* Your task
Start at the line below containing "h !! file = Some" and stop at the line containing "Lemma effect_registry w". Repeat every line of that stretch exactly, and nothing outside it.

[Stored data entries]
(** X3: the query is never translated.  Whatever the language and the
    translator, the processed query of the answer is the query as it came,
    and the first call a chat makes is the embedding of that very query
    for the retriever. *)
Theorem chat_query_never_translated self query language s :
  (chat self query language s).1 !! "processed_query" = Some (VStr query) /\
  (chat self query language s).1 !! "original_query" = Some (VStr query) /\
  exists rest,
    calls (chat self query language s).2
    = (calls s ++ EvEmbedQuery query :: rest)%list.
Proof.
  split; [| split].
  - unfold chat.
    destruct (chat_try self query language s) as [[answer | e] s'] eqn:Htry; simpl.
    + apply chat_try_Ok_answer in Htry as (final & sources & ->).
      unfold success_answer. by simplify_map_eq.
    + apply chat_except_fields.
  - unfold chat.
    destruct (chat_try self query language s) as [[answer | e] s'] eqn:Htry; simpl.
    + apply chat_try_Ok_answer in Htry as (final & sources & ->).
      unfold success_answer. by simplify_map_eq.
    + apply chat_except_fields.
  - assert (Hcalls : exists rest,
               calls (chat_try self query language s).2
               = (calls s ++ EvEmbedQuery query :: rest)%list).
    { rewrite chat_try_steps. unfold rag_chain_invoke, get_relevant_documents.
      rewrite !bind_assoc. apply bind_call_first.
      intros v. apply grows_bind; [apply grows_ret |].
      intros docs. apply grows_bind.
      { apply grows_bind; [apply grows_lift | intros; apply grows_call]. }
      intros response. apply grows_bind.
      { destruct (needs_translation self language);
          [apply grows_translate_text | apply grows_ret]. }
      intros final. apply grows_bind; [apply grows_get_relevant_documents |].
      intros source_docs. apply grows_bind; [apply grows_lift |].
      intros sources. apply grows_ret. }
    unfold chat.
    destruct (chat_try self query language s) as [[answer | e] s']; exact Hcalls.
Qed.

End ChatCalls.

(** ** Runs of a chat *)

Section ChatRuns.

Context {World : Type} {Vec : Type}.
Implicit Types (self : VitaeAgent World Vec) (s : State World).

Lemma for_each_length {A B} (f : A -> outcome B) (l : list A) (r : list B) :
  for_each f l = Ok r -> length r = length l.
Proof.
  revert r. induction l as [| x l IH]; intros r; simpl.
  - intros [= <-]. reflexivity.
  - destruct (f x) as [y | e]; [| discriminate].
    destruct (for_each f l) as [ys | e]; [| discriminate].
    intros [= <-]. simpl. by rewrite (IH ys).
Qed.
* * *
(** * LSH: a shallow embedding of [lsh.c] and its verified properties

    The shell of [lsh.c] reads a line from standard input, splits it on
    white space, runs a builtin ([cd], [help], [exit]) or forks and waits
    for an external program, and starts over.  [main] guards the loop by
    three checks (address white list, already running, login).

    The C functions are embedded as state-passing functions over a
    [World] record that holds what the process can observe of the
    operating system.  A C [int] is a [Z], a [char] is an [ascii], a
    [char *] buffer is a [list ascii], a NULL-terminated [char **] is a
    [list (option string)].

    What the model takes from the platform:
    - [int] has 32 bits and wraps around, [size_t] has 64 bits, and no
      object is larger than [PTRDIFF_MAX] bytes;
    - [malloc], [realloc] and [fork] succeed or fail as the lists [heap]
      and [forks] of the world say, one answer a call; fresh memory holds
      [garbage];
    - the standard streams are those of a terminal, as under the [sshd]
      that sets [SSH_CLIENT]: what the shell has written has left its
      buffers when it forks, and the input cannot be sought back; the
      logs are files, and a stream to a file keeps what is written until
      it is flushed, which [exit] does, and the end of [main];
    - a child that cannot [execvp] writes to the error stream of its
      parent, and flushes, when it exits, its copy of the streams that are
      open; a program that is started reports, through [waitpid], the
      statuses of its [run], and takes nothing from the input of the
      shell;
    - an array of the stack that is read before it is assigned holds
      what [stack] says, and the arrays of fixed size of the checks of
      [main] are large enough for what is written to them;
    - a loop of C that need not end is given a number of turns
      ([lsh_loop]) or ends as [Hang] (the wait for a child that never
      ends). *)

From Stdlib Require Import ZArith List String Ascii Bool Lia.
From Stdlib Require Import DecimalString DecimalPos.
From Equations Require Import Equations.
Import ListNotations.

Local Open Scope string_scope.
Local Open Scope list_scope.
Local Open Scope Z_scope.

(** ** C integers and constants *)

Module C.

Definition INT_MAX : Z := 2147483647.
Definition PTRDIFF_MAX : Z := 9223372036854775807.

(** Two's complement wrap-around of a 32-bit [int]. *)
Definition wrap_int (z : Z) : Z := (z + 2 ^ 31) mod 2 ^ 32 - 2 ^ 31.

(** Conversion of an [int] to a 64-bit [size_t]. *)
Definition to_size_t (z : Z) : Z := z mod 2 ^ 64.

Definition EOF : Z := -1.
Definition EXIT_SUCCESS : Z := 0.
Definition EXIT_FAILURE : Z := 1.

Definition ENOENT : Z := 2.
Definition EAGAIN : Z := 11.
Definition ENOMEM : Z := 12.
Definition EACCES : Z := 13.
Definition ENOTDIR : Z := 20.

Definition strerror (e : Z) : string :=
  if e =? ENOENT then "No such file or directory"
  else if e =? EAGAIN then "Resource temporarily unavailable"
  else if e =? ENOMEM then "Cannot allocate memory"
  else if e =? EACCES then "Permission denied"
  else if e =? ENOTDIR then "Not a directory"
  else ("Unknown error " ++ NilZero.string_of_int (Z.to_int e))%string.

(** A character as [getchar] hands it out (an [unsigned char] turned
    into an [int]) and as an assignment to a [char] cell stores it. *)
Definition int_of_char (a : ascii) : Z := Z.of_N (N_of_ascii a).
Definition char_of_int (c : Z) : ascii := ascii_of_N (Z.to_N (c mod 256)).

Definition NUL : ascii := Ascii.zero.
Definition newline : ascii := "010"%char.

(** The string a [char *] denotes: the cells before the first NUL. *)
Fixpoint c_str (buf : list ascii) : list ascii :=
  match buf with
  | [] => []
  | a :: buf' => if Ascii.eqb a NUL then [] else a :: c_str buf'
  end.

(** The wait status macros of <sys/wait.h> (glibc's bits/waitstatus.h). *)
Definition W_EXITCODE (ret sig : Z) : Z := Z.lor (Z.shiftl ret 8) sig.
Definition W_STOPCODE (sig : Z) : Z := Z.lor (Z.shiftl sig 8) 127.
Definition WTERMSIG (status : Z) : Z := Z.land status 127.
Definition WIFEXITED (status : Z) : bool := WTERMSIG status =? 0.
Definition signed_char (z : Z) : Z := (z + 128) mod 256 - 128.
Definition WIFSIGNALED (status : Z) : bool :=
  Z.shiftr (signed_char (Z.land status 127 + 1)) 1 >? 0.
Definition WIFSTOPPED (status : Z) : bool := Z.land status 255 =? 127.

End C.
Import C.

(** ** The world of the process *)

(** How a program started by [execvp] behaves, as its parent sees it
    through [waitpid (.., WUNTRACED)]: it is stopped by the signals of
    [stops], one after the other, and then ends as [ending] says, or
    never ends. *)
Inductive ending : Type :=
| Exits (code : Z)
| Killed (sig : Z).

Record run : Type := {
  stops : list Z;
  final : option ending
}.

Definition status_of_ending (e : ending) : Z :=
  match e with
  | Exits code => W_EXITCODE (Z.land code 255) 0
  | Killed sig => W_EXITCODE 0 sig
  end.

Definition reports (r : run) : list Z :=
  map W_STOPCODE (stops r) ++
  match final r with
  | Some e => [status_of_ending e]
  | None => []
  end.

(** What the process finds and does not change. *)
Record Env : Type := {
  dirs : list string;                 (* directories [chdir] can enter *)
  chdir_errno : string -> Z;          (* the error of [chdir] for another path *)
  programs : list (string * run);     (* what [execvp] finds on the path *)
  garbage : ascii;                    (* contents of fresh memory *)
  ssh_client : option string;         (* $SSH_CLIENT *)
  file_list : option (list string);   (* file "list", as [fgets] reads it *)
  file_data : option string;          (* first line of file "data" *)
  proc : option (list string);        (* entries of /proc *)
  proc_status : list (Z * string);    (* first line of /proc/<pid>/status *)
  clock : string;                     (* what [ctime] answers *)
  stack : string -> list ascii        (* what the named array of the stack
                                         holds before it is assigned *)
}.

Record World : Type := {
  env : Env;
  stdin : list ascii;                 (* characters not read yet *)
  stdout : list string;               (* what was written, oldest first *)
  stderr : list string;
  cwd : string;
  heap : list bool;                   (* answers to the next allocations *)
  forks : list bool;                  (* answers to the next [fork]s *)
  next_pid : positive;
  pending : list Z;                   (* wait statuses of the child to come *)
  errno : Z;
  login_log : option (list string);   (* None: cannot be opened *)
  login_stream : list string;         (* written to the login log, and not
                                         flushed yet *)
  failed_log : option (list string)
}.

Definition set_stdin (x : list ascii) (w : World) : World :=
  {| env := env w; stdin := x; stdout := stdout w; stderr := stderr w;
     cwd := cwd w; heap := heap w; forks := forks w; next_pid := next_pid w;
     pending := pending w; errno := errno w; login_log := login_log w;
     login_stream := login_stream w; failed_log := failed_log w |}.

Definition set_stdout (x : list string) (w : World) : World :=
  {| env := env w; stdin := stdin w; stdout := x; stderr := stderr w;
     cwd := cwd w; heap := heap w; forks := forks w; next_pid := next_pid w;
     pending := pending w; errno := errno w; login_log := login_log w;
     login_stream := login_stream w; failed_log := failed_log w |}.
* * *
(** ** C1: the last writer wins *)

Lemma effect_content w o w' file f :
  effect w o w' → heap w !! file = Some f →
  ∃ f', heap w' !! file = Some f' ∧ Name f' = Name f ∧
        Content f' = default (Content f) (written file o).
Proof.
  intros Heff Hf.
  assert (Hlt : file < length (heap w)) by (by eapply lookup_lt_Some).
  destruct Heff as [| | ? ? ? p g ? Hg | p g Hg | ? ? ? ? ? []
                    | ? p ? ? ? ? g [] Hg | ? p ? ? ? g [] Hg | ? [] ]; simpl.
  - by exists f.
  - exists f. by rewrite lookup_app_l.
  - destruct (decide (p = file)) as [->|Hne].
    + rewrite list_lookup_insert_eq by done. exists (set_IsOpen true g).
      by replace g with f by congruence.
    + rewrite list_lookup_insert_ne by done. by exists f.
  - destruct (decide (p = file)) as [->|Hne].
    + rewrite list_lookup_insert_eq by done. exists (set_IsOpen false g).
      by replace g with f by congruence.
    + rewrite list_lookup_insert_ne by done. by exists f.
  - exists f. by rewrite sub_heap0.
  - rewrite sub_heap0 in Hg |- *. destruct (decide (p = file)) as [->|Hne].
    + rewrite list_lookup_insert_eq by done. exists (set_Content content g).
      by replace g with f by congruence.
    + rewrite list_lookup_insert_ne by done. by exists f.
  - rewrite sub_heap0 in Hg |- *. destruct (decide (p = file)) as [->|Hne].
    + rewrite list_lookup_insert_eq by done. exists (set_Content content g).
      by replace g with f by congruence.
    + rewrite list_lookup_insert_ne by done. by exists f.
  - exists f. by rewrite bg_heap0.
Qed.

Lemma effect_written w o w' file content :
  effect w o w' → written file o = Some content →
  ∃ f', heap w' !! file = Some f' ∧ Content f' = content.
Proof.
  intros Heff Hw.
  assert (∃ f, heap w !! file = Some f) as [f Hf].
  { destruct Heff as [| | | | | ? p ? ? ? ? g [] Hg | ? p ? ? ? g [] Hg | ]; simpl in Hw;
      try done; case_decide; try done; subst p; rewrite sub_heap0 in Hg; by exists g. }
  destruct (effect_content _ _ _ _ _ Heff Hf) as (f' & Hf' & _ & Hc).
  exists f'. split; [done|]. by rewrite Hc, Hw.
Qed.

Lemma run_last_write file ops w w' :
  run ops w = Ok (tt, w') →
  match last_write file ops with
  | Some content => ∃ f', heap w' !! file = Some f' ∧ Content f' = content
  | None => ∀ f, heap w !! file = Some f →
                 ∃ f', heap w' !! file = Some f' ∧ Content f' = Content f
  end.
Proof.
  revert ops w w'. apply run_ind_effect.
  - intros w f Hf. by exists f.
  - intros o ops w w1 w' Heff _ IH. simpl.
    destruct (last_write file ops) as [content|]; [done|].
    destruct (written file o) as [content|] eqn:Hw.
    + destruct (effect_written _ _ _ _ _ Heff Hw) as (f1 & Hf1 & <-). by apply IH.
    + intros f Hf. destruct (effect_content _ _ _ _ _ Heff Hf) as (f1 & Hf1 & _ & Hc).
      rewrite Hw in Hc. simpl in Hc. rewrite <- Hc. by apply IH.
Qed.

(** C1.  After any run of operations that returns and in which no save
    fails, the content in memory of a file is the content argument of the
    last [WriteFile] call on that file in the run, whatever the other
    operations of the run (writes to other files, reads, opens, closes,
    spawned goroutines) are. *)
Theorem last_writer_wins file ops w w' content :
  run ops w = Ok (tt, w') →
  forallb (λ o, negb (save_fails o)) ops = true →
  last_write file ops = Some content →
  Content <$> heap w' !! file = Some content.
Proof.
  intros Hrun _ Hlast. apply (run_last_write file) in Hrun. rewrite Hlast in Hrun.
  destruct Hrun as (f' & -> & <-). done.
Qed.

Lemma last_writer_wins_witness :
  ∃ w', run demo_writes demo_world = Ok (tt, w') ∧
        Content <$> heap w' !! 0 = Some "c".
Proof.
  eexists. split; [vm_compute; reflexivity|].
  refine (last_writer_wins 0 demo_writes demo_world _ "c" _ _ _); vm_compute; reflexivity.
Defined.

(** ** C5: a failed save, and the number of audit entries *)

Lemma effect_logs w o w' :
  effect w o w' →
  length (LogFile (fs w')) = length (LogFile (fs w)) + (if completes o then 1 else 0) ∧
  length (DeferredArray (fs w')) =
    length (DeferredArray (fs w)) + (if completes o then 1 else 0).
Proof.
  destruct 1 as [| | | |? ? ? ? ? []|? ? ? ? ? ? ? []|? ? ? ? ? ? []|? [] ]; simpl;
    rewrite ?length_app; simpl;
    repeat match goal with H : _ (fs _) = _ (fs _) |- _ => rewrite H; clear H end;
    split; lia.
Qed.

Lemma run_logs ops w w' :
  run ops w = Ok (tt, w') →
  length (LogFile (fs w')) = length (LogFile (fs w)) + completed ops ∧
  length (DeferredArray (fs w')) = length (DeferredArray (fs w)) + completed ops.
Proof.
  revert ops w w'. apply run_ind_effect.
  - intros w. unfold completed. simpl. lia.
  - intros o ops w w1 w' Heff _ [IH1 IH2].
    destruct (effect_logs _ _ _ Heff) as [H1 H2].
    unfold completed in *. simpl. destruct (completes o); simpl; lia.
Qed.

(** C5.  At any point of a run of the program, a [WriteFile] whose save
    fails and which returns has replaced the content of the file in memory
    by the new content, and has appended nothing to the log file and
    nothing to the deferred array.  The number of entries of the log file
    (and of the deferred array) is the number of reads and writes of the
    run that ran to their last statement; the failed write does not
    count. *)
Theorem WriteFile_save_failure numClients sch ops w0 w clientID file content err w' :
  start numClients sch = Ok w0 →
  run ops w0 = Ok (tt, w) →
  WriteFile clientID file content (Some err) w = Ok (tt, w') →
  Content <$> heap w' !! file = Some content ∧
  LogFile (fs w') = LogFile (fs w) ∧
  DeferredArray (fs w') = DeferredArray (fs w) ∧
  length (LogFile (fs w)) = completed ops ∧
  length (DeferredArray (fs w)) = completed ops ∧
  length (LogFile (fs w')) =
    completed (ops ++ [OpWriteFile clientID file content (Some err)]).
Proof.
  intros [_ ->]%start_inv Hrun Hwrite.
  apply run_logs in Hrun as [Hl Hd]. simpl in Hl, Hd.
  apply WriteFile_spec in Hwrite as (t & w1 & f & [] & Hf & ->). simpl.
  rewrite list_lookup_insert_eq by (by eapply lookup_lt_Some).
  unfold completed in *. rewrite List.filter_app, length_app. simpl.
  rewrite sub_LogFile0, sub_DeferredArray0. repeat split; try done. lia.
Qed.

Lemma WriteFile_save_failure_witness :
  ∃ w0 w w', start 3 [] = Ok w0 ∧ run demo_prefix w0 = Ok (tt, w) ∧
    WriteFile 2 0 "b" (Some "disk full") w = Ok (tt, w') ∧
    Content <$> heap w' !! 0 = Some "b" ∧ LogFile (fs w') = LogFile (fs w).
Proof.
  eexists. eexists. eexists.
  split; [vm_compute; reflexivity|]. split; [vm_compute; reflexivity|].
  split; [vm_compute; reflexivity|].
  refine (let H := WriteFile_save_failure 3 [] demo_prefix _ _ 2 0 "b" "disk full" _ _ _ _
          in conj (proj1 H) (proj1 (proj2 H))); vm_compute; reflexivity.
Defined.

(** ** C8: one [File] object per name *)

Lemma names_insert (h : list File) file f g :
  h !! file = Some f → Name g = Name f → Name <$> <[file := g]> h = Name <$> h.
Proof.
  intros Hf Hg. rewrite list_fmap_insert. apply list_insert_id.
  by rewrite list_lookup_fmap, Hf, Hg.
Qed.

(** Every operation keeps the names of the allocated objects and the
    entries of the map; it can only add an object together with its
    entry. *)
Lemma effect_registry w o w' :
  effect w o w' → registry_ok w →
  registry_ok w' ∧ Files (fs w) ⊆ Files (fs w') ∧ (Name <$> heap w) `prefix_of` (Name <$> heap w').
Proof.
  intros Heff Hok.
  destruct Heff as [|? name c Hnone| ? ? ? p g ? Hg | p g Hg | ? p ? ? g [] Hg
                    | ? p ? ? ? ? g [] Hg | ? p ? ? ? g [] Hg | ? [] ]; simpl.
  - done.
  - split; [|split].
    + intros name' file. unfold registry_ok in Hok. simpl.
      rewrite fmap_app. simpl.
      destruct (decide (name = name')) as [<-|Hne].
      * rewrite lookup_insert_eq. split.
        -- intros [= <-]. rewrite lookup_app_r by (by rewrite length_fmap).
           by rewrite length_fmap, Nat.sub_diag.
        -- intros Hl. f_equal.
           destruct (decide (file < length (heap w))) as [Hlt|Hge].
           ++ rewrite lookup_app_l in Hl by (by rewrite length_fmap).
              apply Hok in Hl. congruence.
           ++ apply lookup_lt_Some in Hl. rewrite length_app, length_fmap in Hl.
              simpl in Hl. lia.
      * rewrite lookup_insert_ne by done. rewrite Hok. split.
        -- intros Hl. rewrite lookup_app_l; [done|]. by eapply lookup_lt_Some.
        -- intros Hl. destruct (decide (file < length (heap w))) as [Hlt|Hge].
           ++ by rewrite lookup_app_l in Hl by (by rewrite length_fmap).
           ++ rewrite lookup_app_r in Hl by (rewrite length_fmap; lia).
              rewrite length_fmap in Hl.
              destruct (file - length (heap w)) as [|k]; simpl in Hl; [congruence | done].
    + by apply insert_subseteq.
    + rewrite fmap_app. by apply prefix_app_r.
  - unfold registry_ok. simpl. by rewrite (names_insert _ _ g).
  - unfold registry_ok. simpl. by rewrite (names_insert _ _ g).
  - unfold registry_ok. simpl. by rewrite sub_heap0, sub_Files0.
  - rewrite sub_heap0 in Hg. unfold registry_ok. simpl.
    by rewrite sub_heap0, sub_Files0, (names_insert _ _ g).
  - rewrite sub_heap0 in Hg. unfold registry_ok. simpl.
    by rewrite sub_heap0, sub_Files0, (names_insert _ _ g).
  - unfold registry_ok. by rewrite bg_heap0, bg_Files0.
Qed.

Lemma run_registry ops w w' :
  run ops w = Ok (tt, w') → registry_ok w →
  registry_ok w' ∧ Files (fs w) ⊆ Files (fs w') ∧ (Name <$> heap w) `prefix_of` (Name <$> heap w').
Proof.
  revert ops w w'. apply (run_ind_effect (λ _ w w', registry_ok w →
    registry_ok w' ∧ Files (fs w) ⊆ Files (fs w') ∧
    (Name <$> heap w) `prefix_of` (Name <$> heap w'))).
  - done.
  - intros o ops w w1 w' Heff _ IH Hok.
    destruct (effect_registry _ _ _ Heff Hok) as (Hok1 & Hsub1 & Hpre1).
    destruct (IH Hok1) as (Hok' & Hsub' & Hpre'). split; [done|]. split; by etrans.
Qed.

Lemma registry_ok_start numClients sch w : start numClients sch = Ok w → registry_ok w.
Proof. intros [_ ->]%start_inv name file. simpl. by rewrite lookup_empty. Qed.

* Your response
  h !! file = Some f → Name g = Name f → Name <$> <[file := g]> h = Name <$> h.
Proof.
  intros Hf Hg. rewrite list_fmap_insert. apply list_insert_id.
  by rewrite list_lookup_fmap, Hf, Hg.
Qed.

(** Every operation keeps the names of the allocated objects and the
    entries of the map; it can only add an object together with its
    entry. *)
Lemma effect_registry w o w' :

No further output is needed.